A nearly complete skull of a new ceratopsid dinosaur, Bisticeratops froeseorum, is described from the Farmington Member of the Kirtland Formation (late Campanian, Upper Cretaceous) of New Mexico. Bisticeratops is distinguished by several diagnostic cranial characters, including those of the premaxilla (stepped dorsal margin), maxilla (short jugal process lacking the ventral pocket-like fossa), jugal (short maxillary process of the jugal), and palpebral ornamentation (short with moderate ornamentation). It differs from other known chasmosaurines, especially from stratigraphically older species in the same geographic region, Pentaceratops sternbergi and Titanoceratops ouranos, by a strongly reduced jugal process of the maxilla and an unusual maxilla/jugal contact, which forms a shallow, triangular-shaped lateroposteriorly concave sulcus. A phylogenetic analysis recovers Bisticeratops froeseorum as sister species to the unnamed Almond Formation chasmosaurine and as a member of a potentially new southern clade of chasmosaurines, outside the Triceratopsini, and distinct from other southern Laramidian chasmosaurines such as Pentaceratops. The dinosaur fauna of the Farmington Member is comparatively poorly understood, especially compared to stratigraphically older faunas in the San Juan Basin.

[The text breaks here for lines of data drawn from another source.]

(* ===== verification/VizScene.v ===== *)
(** * The visualizer: nodes, links and the view

    From src/visualizer (core.py, base.py): the places of nodes and channels on the
    canvas, the lines of the wired links between them, the growing bounds of the
    canvas, dragging a node, and the view that shows all nodes.
    The canvas converts between its coordinates and pixels: that is an argument. *)
From Stdlib Require Import QArith Lqa.
From S2P Require Export VizModel.
Open Scope Z_scope.

Definition point : Type := Q * Q.
Definition PIXELS_PER_METER : Q := 3.
Definition transform_distance_canvas_to_simulation (d : Q) : Q := (d / PIXELS_PER_METER)%Q.
Definition transform_point_simulation_to_canvas (p : point) : point :=
  (p.1 * PIXELS_PER_METER, p.2 * PIXELS_PER_METER)%Q.

(** ** The scene *)

Record box : Type := Box { min_x : Q; min_y : Q; max_x : Q; max_y : Q }.
(** Where the pointer and the node were when the drag began, and the connection of
    the handler of motions. *)
Record drag_state : Type := DragState { canvas_0 : point; sim_0 : point; motion_signal : nat }.

(** [wired] are the ends of each link; [drawn] what its line shows; [bounds] is [None]
    while [get_bounds] fails; [mobile] are the positions in the simulator of the nodes
    that have one; [handlers] the connections of motions with their nodes. *)
Record scene : Type := Scene {
  center : endpoint → point;
  wired : list (Z * endpoint);
  drawn : nat → option (point * point);
  links_at : endpoint → list nat;
  bounds : option box;
  scene_nodes : list Z;
  mobile : Z → option point;
  drag : option drag_state;
  handlers : list (nat * Z);
  next_signal : nat;
}.
Definition set_center (e : endpoint) (p : point) (s : scene) : scene :=
  Scene (λ x, if decide (x = e) then p else center s x) (wired s) (drawn s) (links_at s) (bounds s) (scene_nodes s)
    (mobile s) (drag s) (handlers s) (next_signal s).
Definition set_drawn (l : nat) (d : point * point) (s : scene) : scene :=
  Scene (center s) (wired s) (λ x, if decide (x = l) then Some d else drawn s x) (links_at s) (bounds s)
    (scene_nodes s) (mobile s) (drag s) (handlers s) (next_signal s).
Definition set_bounds (b : option box) (s : scene) : scene :=
  Scene (center s) (wired s) (drawn s) (links_at s) b (scene_nodes s) (mobile s) (drag s) (handlers s) (next_signal s).
Definition set_mobile (n : Z) (o : option point) (s : scene) : scene :=
  Scene (center s) (wired s) (drawn s) (links_at s) (bounds s) (scene_nodes s)
    (λ x, if decide (x = n) then o else mobile s x) (drag s) (handlers s) (next_signal s).
Definition set_drag (o : option drag_state) (hs : list (nat * Z)) (next : nat) (s : scene) : scene :=
  Scene (center s) (wired s) (drawn s) (links_at s) (bounds s) (scene_nodes s) (mobile s) o hs next.
(* ===== verification/Ns3Targets.v ===== *)
(** * The ns3 command-line wrapper: programs, shortcuts and build targets

    From the file ns3: [get_program_shortcuts], [get_target_to_build], [remove_overlapping_path] and [parse_version].  The
    lists of the lock file, the Python files found under scratch, and the
    existence of a file are arguments.  Paths hold no newline. *)
From Stdlib Require Import Ascii String.
From S2P Require Export Dict PyOs.
Open Scope Z_scope.

(** ** [s.replace(old, new)] *)

(** [skip]: how many characters of the last occurrence are still to be passed. *)
Fixpoint replace_go (old new : pystr) (skip : nat) (s : pystr) : pystr :=
  match s with
  | [] => []
  | c :: t =>
      match skip with
      | S k => replace_go old new k t
      | O => if startswith old s then new ++ replace_go old new (length old - 1) t
             else c :: replace_go old new 0 t
      end
  end.
Definition replace (old new s : pystr) : pystr :=
  match old with
  | [] => new ++ concat (map (λ c, c :: new) s)
  | _ => replace_go old new 0 s
  end.

(** ** Shortcuts *)

(** The paths that are left as components are taken off at the front. *)
Fixpoint suffix_paths (temp_path : list pystr) : list pystr :=
  match temp_path with
  | [] => []
  | c :: rest => join (str "/") (c :: rest) :: suffix_paths rest
  end.

Section shortcuts.
Context {D : Type → Type} `{!DictOps pystr D, !DictLaws pystr D}.
Context (ns3_path out_dir build_profile ns3_version : pystr) (exists_ : pystr → bool).

(** [temp_path] before the loop: the components below the output directory, the
    last one without version, build type and the directories of a scratch. *)
Definition program_path (program : pystr) : res exn (list pystr) :=
  let temp_path := tail (split_char "/" (replace out_dir [] program)) in
  name ← res_of_option IndexError (last temp_path);
  let name := replace (str "ns" ++ ns3_version ++ str "-") [] (replace (str "-" ++ build_profile) [] name) in
  let temp_path := removelast temp_path ++ [name] in
  if bool_decide (str "scratch" ∈ temp_path) && (3 <? length temp_path)%nat then
    let subdir := join (str "_") (py_slice temp_path 2 (-1) ++ [[]]) in
    mret (removelast temp_path ++ [replace subdir [] name])
  else mret temp_path.

(** The two maps: from a shortcut to programs, and to the longest shortcuts of
    the programs that have it. *)
Definition maps : Type := (D (list pystr) * D (list pystr))%type.

Definition add_shortcut (program longest key : pystr) (m : maps) : maps :=
  let '(programs, longests) := m in
  (dset key [program] programs,
   dset key (match dget key longests with None => [longest] | Some l => l ++ [longest] end) longests).

(** The [while] loop; the longest shortcut is the first one that is not empty. *)
Fixpoint add_shortcuts (program : pystr) (source : bool) (longest : pystr) (keys : list pystr) (m : maps) : maps :=
  match keys with
  | [] => m
  | key :: keys =>
      let longest := match longest with [] => key | _ => longest end in
      let m := add_shortcut program longest key m in
      let m := if source then add_shortcut program longest (key ++ str ".cc") m else m in
      add_shortcuts program source longest keys m
  end.

Definition has_source (temp_path : list pystr) : bool :=
  exists_ (path_join ns3_path (join (str "/") temp_path ++ str ".cc")).
Definition add_program (m : maps) (program : pystr) : res exn maps :=
  if contains (str "pch_exec") program then mret m
  else
    temp_path ← program_path program;
    mret (add_shortcuts (strip program) (has_source temp_path) [] (suffix_paths temp_path) m).

Definition filter_collisions (m : maps) : D (list pystr) :=
  fold_left (λ programs key,
    match dget key m.2 with
    | Some (l1 :: l2 :: ls) => dset key (l1 :: l2 :: ls) programs
    | _ => programs
    end) (dkeys m.2) m.1.

Definition add_script (programs : D (list pystr)) (script : pystr) : D (list pystr) :=
  fold_left (λ programs key, dset key [strip script] programs)
    (suffix_paths (split_char "/" (replace ns3_path [] script))) programs.

Definition get_program_shortcuts (ns3_runnable_programs ns3_runnable_scripts scratch_scripts : list pystr) :
    res exn (D (list pystr)) :=
  m ← fold_res add_program (dempty, dempty) ns3_runnable_programs;
  let scripts := match ns3_runnable_scripts with [] => [] | _ => ns3_runnable_scripts ++ scratch_scripts end in
  mret (fold_left add_script scripts (filter_collisions m)).

(** The message of [check_ambiguous_target]. *)
Definition ambiguous_message (target_type target_to_check : pystr) (names : list pystr) : pystr :=
  target_type ++ str " target " ++ [dquote] ++ target_to_check ++ [dquote]
    ++ str " is ambiguous. Try one of these: " ++ [dquote]
    ++ join ([dquote] ++ str ", " ++ [dquote]) names ++ [dquote].
End shortcuts.

(** ** Build targets *)

(** A literal of a regular expression, in which a dot stands for any character. *)
Fixpoint match_literal (pat s : pystr) : option pystr :=
  match pat, s with
  | [], _ => Some s
  | p :: pat, c :: s => if decide (p = "."%char ∨ p = c) then match_literal pat s else None
  | _ :: _, [] => None
  end.

(** A group of any characters, followed by something: the longest prefix for
    which the rest matches. *)
Fixpoint greedy {A} (n : nat) (k : pystr → option A) (s : pystr) : option (pystr * A) :=
  match k (drop n s) with
  | Some a => Some (take n s, a)
  | None => match n with O => None | S n => greedy n k s end
  end.

(** The match of the expression, any characters, the prefix, any characters and
    the suffix, at the start of [s]: both groups and the rest. *)
Definition match_program (prefix suffix s : pystr) : option (pystr * (pystr * pystr)) :=
  greedy (length s) (λ r,
    r ← match_literal prefix r;
    greedy (length r) (match_literal suffix) r) s.

(** [re.findall]; the fuel is the length of the string. *)
Fixpoint find_programs (fuel : nat) (prefix suffix s : pystr) : list (pystr * pystr) :=
  match fuel, match_program prefix suffix s with
  | S fuel, Some (g1, (g2, rest)) => (g1, g2) :: find_programs fuel prefix suffix rest
  | _, _ => []
  end.

Definition get_target_to_build (out_dir program_path ns3_version build_profile : pystr) : res exn (option pystr) :=
  if contains (str ".py") program_path then mret None
  else
    let suffix := if bool_decide (build_profile = str "release") then [] else str "-" ++ build_profile in
    match find_programs (length program_path) (str "ns" ++ ns3_version ++ str "-") suffix program_path with
    | [(g1, g2)] =>
        let program_name := g1 ++ g2 in
        if contains (str "scratch") program_path then
          mret (Some (py_slice_from (replace (str "/") (str "_") (replace out_dir [] program_name)) 1))
        else mret (last (split_char "/" program_name))
    | _ => Raise (SystemExit 1)
    end.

Therefore, the new, presumably rare species Bisticeratops froeseorum, together with several recently named and described chasmosaurines such as Navajoceratops sullivani, Sierraceratops turneri, and Terminocavus sealeyi, add to the diversity and disparity of chasmosaurines and provides further support for latitudinal variation in the ceratopsid fauna during the Late Cretaceous interval in the Western Interior Basin of North America.





Sebastian Dalman, Steven E. Jasinski and Spencer G. Lucas. 2022. A New Chasmosaurine Ceratopsid from the Upper Cretaceous (Campanian) Farmington Member of the Kirtland Formation, New Mexico. New Mexico Museum of Natural History and Science Bulletin. 90: 127–153.